Background
Daniel Merrill was the son of Thomas and Sarah (Friend) Merrill of Rowley, Massachusetts, and a descendant of Nathaniel Merrill, who emigrated to America in 1635.
Daniel Merrill was the son of Thomas and Sarah (Friend) Merrill of Rowley, Massachusetts, and a descendant of Nathaniel Merrill, who emigrated to America in 1635.
At fifteen Merrill enlisted in the 3rd Massachusetts Infantry and served until the end of the Revolution. He decided to become a Congregational minister and entered Dartmouth College, from which he graduated in 1789.
After studying theology, probably with Dr. Spring of Newburyport, Merrill was licensed to preach in 1791. He went to Sedgwick, Maine, where his first sermon started a revival in which nearly one hundred were converted. He preached at Sedgwick for five months, then after an absence of eighteen months, when he was preaching elsewhere, he returned to Sedgwick and was ordained pastor of a new Congregational church on September 17, 1793. He led revivals in 1798 and 1801, and by 1805 his church had one hundred and eighty-nine members and was the largest in Maine. In 1803 part of his congregation began to have doubts about the efficacy of infant baptism. Merrill studied to confuse them but was himself converted to their opinion. In February 1805 a majority of the church agreed to become Baptists, and in May Merrill and eighty-seven of his congregation were baptized by three ministers from southern New England in the tide-waters of Benjamin's River. The next day he was re-ordained as a Baptist. In the same year, he published seven sermons under the title The Mode and Subjects of Baptism Examined (1805) in which he argued that the Baptists had been the uninterrupted church of Christ from the days of the apostles, whereas all other Protestant churches sprang from the Church of Rome. The Baptist ministers in Maine were, for the most part, uneducated farmers, and in 1810 the Bowdoinham Association elected a committee, of which Merrill was one, to consider the foundation of a college. In 1814 Merrill moved to Nottingham West (now Hudson), New Hampshire. Seven years later he returned to Sedgwick, of which church he remained pastor until his death. In 1805 he published Eight Letters on Open Communion, in 1807 Letters Occasioned by the Rev. Samuel Worcester's Two Discourses, and in 1815 a Thanksgiving sermon entitled Balaam Disappointed.
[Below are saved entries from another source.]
Lemma endpoints_loop_inv now l s lc b :
  Forall (fun e => 1 <= hops e <= maxHops + 1) l -> live_ok now lc -> boot_ok (m_map b) ->
  exists s' lc' b' acts, endpoints_loop now l s lc b = Some (s', lc', b', acts) /\
    like now s s' /\ live_ok now lc' /\ boot_ok (m_map b').
Proof.
  intros Hl. revert s lc b. induction Hl as [|ep l Hep Hl IH]; intros s lc b Hlc Hb; cbn [endpoints_loop].
  { eexists _, _, _, _. split; [done|]. split; [done|done]. }
  destruct (Z.eqb_spec (hops ep) 0); [lia|]. set (s1 := set_recent _ s).
  assert (L1 : like now s s1) by (split; try done; intros; by apply recent_insert_ok).
  assert (Hrec : forall s2 lc b, like now s1 s2 -> live_ok now lc -> boot_ok (m_map b) ->
            exists s' lc' b' acts, endpoints_loop now l s2 lc b = Some (s', lc', b', acts) /\
              like now s s' /\ live_ok now lc' /\ boot_ok (m_map b')).
  { intros s2 lc' b' L2 H1 H2. destruct (IH s2 lc' b' H1 H2) as (s' & ? & ? & ? & ? & ? & ? & ?).
    eexists _, _, _, _. split; [done|]. split; [|done]. by etrans; [|etrans]. }
  destruct ((hops ep =? 1) && s_checkInProgress s1); [by apply Hrec|].
  destruct ((hops ep =? 1) && negb (s_checked s1)).
  { destruct (Hrec (set_check (s_checked s1) (s_canAccept s1) true s1) lc b) as (s' & lc' & b' & acts & -> & ? & ? & ?);
      [by split|done|done|]. cbn [mbind option_bind]. eexists _, _, _, _. by split. }
  destruct ((hops ep =? 1) && negb (s_canAccept s1)); [by apply Hrec|].
  destruct (livecache_insert_ok now ep lc Hlc) as (lc' & -> & Hlc' & _); [unfold in_hops; lia|].
  cbn [mbind option_bind]. apply Hrec; [done|done|by apply boot_insert_ok].
Qed.

Lemma on_endpoints_inv now st k s l :
  Inv now st -> slots st !! k = Some s -> s_state s = active -> Forall (fun e => 0 <= hops e) l ->
  exists st' acts, on_endpoints now k l st = Some (st', acts) /\ Inv now st'.
Proof.
  intros HI Hk Hst Hl. unfold on_endpoints. rewrite Hk. cbn [mbind option_bind].
  replace (negb (is_state active s)) with false by (unfold is_state; by rewrite Hst).
  destruct (preprocess_ok (s_remote s) false [] l Hl ltac:(constructor) ltac:(constructor)) as [Hp _].
  destruct (endpoints_loop_inv now _ s (livecache st) (bootcache st)
              ltac:(eapply Forall_impl; [exact Hp|]; cbn; tauto) (inv_live _ _ HI) (inv_boot _ _ HI))
    as (s' & lc & b & acts & -> & L & Hlc & Hb). cbn [mbind option_bind]. eexists _, _. split; [done|].
  apply inv_bootcache; [|done]. apply inv_livecache; [|done]. apply inv_like; [done|].
  apply (slots_like_insert _ _ _ s); [done|]. etrans; [done|]. by split.
Qed.

Lemma add_boot_inv now now' l st : Inv now st -> Inv now (addBootcacheAddresses now' l st).
Proof.
  intros HI. apply inv_bootcache; [done|]. pose proof (inv_boot _ _ HI) as Hb. revert Hb.
  generalize (bootcache st). induction l as [|e l IH]; intros b Hb; cbn; [done|]. by apply IH, boot_insert_ok.
Qed.
Lemma nib_byte k j : is_uint256 k -> (j < 32)%nat -> k !!! j = nib k (2 * j) * 16 + nib k (2 * j + 1).
Proof.
  intros Hk Hj. destruct (key_byte k j Hk Hj) as [_ Hb].
  destruct (BaseUint.nibbles _ Hb) as (? & ? & Hn). unfold nib.
  assert (Nat.odd (2 * j) = false) as -> by (by rewrite Nat.odd_mul).
  assert (Nat.odd (2 * j + 1) = true) as -> by (by rewrite Nat.add_1_r, Nat.odd_succ, Nat.even_mul).
  replace (2 * j / 2)%nat with j by (rewrite Nat.mul_comm, Nat.div_mul; lia).
  replace ((2 * j + 1) / 2)%nat with j; [|].
  { rewrite <- Hn at 1. rewrite u8_id by (rewrite Z.shiftl_mul_pow2; lia). rewrite lor_shiftl_add by lia. lia. }
  rewrite Nat.mul_comm, Nat.div_add_l by lia. simpl. lia.
Qed.

(** A key is its nibbles. *)
Lemma nibbles_inj a b :
  is_uint256 a -> is_uint256 b -> (forall d, (d < 64)%nat -> nib a d = nib b d) -> a = b.
Proof.
  intros Ha Hb H. apply list_eq. intros j. destruct (decide (j < 32)%nat) as [Hj|].
  - destruct (key_byte a j Ha Hj) as [-> _], (key_byte b j Hb Hj) as [-> _].
    by rewrite (nib_byte a), (nib_byte b), !H by (done || lia).
  - destruct Ha, Hb. rewrite !lookup_ge_None_2 by lia. done.
Qed.

(** Two keys that agree below [d] and differ have a first differing nibble. *)
Lemma first_difference a b d :
  is_uint256 a -> is_uint256 b -> a <> b -> (forall i, (i < d)%nat -> nib a i = nib b i) ->
  exists j, (d <= j < 64)%nat /\ nib a j <> nib b j /\ forall i, (i < j)%nat -> nib a i = nib b i.
Proof.
  intros Ha Hb Hne Hpre.
  destruct (decide (Exists (fun j => nib a j <> nib b j) (seq 0 64))) as [Hex|Hno].
  - assert (H : forall n, (exists j, (j < n <= 64)%nat /\ nib a j <> nib b j) ->
      exists j, (j < n)%nat /\ nib a j <> nib b j /\ forall i, (i < j)%nat -> nib a i = nib b i).
    { induction n as [|n IH]; intros (j & Hj & Hd); [lia|].
      destruct (decide (Exists (fun i => nib a i <> nib b i) (seq 0 n))) as [(i & Hi & Hi')%Exists_exists|Hall].
      - apply elem_of_seq in Hi. destruct IH as (j' & ? & ? & ?); [exists i; split; [lia|done]|].
        exists j'. split_and!; [lia|done|done].
      - assert (forall i, (i < n)%nat -> nib a i = nib b i) as Heq.
        { intros i Hi. destruct (decide (nib a i = nib b i)); [done|]. destruct Hall. apply Exists_exists.
          exists i. split; [apply elem_of_seq; lia|done]. }
        exists j. split; [lia|]. split; [done|]. intros i Hi. apply Heq. lia. }
    apply Exists_exists in Hex as (j & Hj%elem_of_seq & Hd).
    destruct (H 64%nat) as (j' & ? & ? & ?); [exists j; split; [lia|done]|].
    exists j'. split_and!; [|lia|done|done]. destruct (decide (d <= j')%nat); [done|].
    exfalso. apply H1. apply Hpre. lia.
  - destruct Hne. apply nibbles_inj; [done|done|]. intros i Hi. destruct (decide (nib a i = nib b i)); [done|].
    destruct Hno. apply Exists_exists. exists i. split; [apply elem_of_seq; lia|done].
Qed.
Merrill, chiefly in order that he might help the cause of education, had been elected to the General Assembly of Massachusetts, and in 1813 he took the lead in securing a charter and a grant of land for the "Maine Literary and Theological Association, " and was named one of the twenty-one trustees. The institution was established at Waterville and its name afterward changed to Waterville College (now Colby College).
Merrill was an old-fashioned puritan, simple, straightforward, and outspoken, who worshiped the Bible and drew a very distinct line between the saved and the damned.
In appearance, Merrill was short and stout.
Daniel was twice married: on August 14, 1793, to Joanna Colby of Sandown, New Hampshire, who died in three months; and on October 14, 1794, to Susanna Gale, of Salisbury, New Hampshire, by whom he had thirteen children.